Securities held post the expiry of the 180-day period
The Circular acknowledges the fact that there may be instances where FPIs may be unable to sell off all their securities within the prescribed 180-day period. In such cases, an additional 180-day period has been provided to FPIs to dispose their holdings, subject to the conditions mentioned below:
S. No. |
Activities |
Conditions |
1. |
Disposal of securities |
Permitted, subject to a financial disincentive of 5% of sale proceeds. The amount of disincentive to be deducted by the custodian and remitted to the Investor Protection and Education Fund (“IPEF”) within 30 days from deduction.
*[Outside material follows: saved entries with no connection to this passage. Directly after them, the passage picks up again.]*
(** [i] is the largest index with [x[i] <= q]. *)
Definition largest_le (x : list Q) (q : Q) (i : nat) : Prop :=
  (i < length x)%nat ∧ x !!! i <= q ∧
  ∀ j, (j < length x)%nat → x !!! j <= q → (j ≤ i)%nat.

(** The preconditions on a call [interpolate(x, y, x_new)] with flat
    sequences. *)
Definition preconditions (x y xi : list Q) : Prop :=
  valid x y ∧ Forall (in_domain x) xi.

(** C9 as the specification states it: an input that is not one-dimensional
    is rejected with the same kind of error as the other checks. *)
Definition shape_error_is_value_error : Prop :=
  ∀ x y xi : ndarray,
    ndim x ≠ 1%nat ∨ ndim y ≠ 1%nat ∨ ndim xi ≠ 1%nat →
    ∃ msg, interpolate x y xi (-1) None = Raise (ValueError msg).

(** [y] is strictly decreasing. *)
Definition decreasing (y : list Q) : Prop :=
  ∀ i u v, y !! i = Some u → y !! S i = Some v → v < u.

(** C8 as the specification states it, with the tolerance [tol]: on strictly
    monotonic ordinates the value at a query strictly between two neighbouring
    knots stays within [tol] of the range of the two ordinates. *)
Definition no_overshoot (tol : Q) : Prop :=
  ∀ (x y : list Q) (i : nat) (q v : Q),
    valid x y → increasing y ∨ decreasing y →
    (S i < length x)%nat → x !!! i < q → q < x !!! S i →
    interp x y [q] = Ok [v] →
    Qmin (y !!! i) (y !!! S i) - tol <= v ∧ v <= Qmax (y !!! i) (y !!! S i) + tol.

(** The least spacing of the abscissas whose square binary64 does not round
    to zero: [2^-537], whose square [2^-1074] is the least positive binary64
    number. *)
Definition min_spacing : Q := 1 # (2 ^ 537).


(** ** Notions for the further properties *)

(** The secant slope of segment [i], [m[i]]. *)
Definition slope (x y : list Q) (i : nat) : Q :=
  (y !!! S i - y !!! i) / (x !!! S i - x !!! i).

(** The shape of an array accounts for its elements. *)
Definition well_formed (a : ndarray) : Prop :=
  length (data a) = foldr Nat.mul 1%nat (shape a).

(** The call is outside what the Python implementation supports (line 198). *)
Definition unsupported (y : ndarray) (axis : Z) (out : option ndarray) : Prop :=
  axis ≠ (-1)%Z ∨ out ≠ None ∨ ndim y ≠ 1%nat.

(** The call passes every check of lines 202-221. *)
Definition accepted (x y xi : ndarray) : Prop :=
  ndim x = 1%nat ∧ ndim xi = 1%nat ∧ preconditions (data x) (data y) (data xi).

(** ** Loading the module (lines 131-133 and 251-267) *)

(** What a name of the module is bound to: the version string, the function
    defined on line 146, or the function of the [_akima] extension, imported
    from the package ([from ._akima]) or from the path ([from _akima]). *)
Inductive object : Type :=
| Version
| PythonInterpolate
| ExtensionInterpolate (from_package : bool).

#[global] Instance object_eq_dec : EqDecision object.
Proof. solve_decision. Defined.

(** The module after loading: the bindings of its namespace, the list
    [__all__] and the warnings issued. *)
Record module : Type := Module_ {
  namespace : gmap string object;
  all_names : list string;
  warnings : list string
}.

(** The body of the module from line 131 on.  Whether the two imports find
    the extension is given by [in_package] and [on_path]; an import that does
    not find it raises [ImportError]. *)
Definition load_module (in_package on_path : bool) : module :=
  let ns := <["__version__" := Version]> (∅ : gmap string object) in
  let all := ["__version__"; "interpolate"] in
  let ns := <["interpolate" := PythonInterpolate]> ns in
  (* interpolate_py = interpolate *)
  let ns := <["interpolate_py" := PythonInterpolate]> ns in
  if in_package then
    Module_ (<["interpolate" := ExtensionInterpolate true]> ns)
            (all ++ ["interpolate_py"]) []
  else if on_path then
    Module_ (<["interpolate" := ExtensionInterpolate false]> ns)
            (all ++ ["interpolate_py"]) []
  else
    Module_ (delete "interpolate_py" ns) all
            ["failed to import the _akima C extension module"].

(** ** The same function in binary64

    The definitions above read every operation as the exact one.  Where a
    statement depends on what float64 does to a result (a product that
    underflows to zero, a quotient that is [nan]), the function is read again
    with the operations of binary64: the same lines of the source, the same
    primitives on lists, the elements being floats. *)

Module F64.
Import PrimFloat.
Local Open Scope float_scope.

(** [numpy.maximum]: the larger element, and [nan] if either is. *)
Definition maximum (a b : float) : float :=
  if is_nan a then a else if is_nan b then b else if a <? b then b else a.

Definition diff (a : list float) : list float := zip_with sub (drop 1 a) a.
Definition vadd : list float → list float → list float := zip_with add.
Definition vsub : list float → list float → list float := zip_with sub.
Definition vmul : list float → list float → list float := zip_with mul.
Definition scale (k : float) : list float → list float := fmap (mul k).

(** Element-wise [a / b]: at a zero divisor numpy warns and the element is
    [inf] or [nan]. *)
Definition vdiv : list float → list float → list float := zip_with div.

(** [a ** 2], which numpy computes as the square. *)
Definition square (v : float) : float := v * v.

Definition amax (a : list float) : result float :=
  match a with
  | [] => Raise (ValueError "zero-size array to reduction operation maximum which has no identity")
  | v :: rest => Ok (foldl maximum v rest)
  end.

Fixpoint all_steps (ok : float → float → bool) (a : list float) : bool :=
  match a with
  | u :: (v :: _) as rest => ok u v && all_steps ok rest
  | _ => true
  end.

Fixpoint monotonicity (a : list float) : Z :=
  match a with
  | u :: (v :: _) as rest =>
      if u =? v then monotonicity rest
      else if u <? v then (if all_steps leb rest then 1%Z else 0%Z)
      else (if all_steps (λ p q, q <=? p) rest then (-1)%Z else 0%Z)
  | _ => 1%Z
  end.

Fixpoint searchsorted_right (bins : list float) (q : float) : nat :=
  match bins with
  | [] => 0
  | v :: rest => if v <=? q then S (searchsorted_right rest q) else 0
  end.

Definition digitize (xi bins : list float) : result (list Z) :=
  let mono := monotonicity bins in
  if (mono =? 0)%Z then
    Raise (ValueError "bins must be monotonically increasing or decreasing")
  else if (mono =? -1)%Z then
    Ok ((λ q, Z.of_nat (length bins - searchsorted_right (reverse bins) q)) <$> xi)
  else
    Ok ((λ q, Z.of_nat (searchsorted_right bins q)) <$> xi).

(** The literal [1e-9]: the binary64 number nearest to it. *)
Definition eps : float := 0x1.12e0be826d695p-30.

(** Lines 206-221. *)
Definition validate (n ny : nat) (x xi : list float) : result (list float) :=
  if (n <? 3)%nat then Raise (ValueError "array too small")
  else if negb (n =? ny)%nat then
    Raise (ValueError "size of x-array must match data shape")
  else
    let dx := diff x in
    if any ((λ v, v <=? 0) <$> dx) then Raise (ValueError "x-axis not valid")
    else
      x_first ← getitem x 0;
      if any ((λ q, q <? x_first) <$> xi) then
        Raise (ValueError "interpolation x-axis out of bounds")
      else
        x_last ← getitem x (-1);
        if any ((λ q, x_last <? q) <$> xi) then
          Raise (ValueError "interpolation x-axis out of bounds")
        else Ok dx.

(** Lines 223-229. *)
Definition slopes (n : nat) (y dx : list float) : result (list float * list float) :=
  let m := vdiv (diff y) dx in
  m_0 ← getitem m 0;
  m_1 ← getitem m 1;
  let mm := 2 * m_0 - m_1 in
  let mmm := 2 * mm - m_0 in
  m_n2 ← getitem m (Z.of_nat n - 2);
  m_n3 ← getitem m (Z.of_nat n - 3);
  let mp := 2 * m_n2 - m_n3 in
  let mpp := 2 * mp - m_n2 in
  Ok (m, [mmm] ++ [mm] ++ m ++ [mp] ++ [mpp]).

(** Lines 231-234. *)
Definition weights (n : nat) (m1 : list float)
  : list float * list float * list float :=
  let dm := abs <$> diff m1 in
  let f1 := slice dm 2 (n + 2) in
  let f2 := slice dm 0 n in
  (f1, f2, vadd f1 f2).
Also subject to fulfilment of KYC, AML/CFT requirements by the FPI. |
2. |
Sale of suspended, unlisted/ delisted securities |
Permitted by way of off-market transaction, and subject to pricing guidelines. |
3. |
Accrual of corporate benefits |
Monetary/non-monetary corporate benefits/voting rights of securities held by the FPI, if any, to accrue to the FPI during the additional 180-day period. |
Upon the expiry of the additional 180-day period, all the securities remaining unsold in the FPI’s account shall be deemed to have been compulsorily written-off by the FPI, and the FPI would lose all beneficial interest in the same.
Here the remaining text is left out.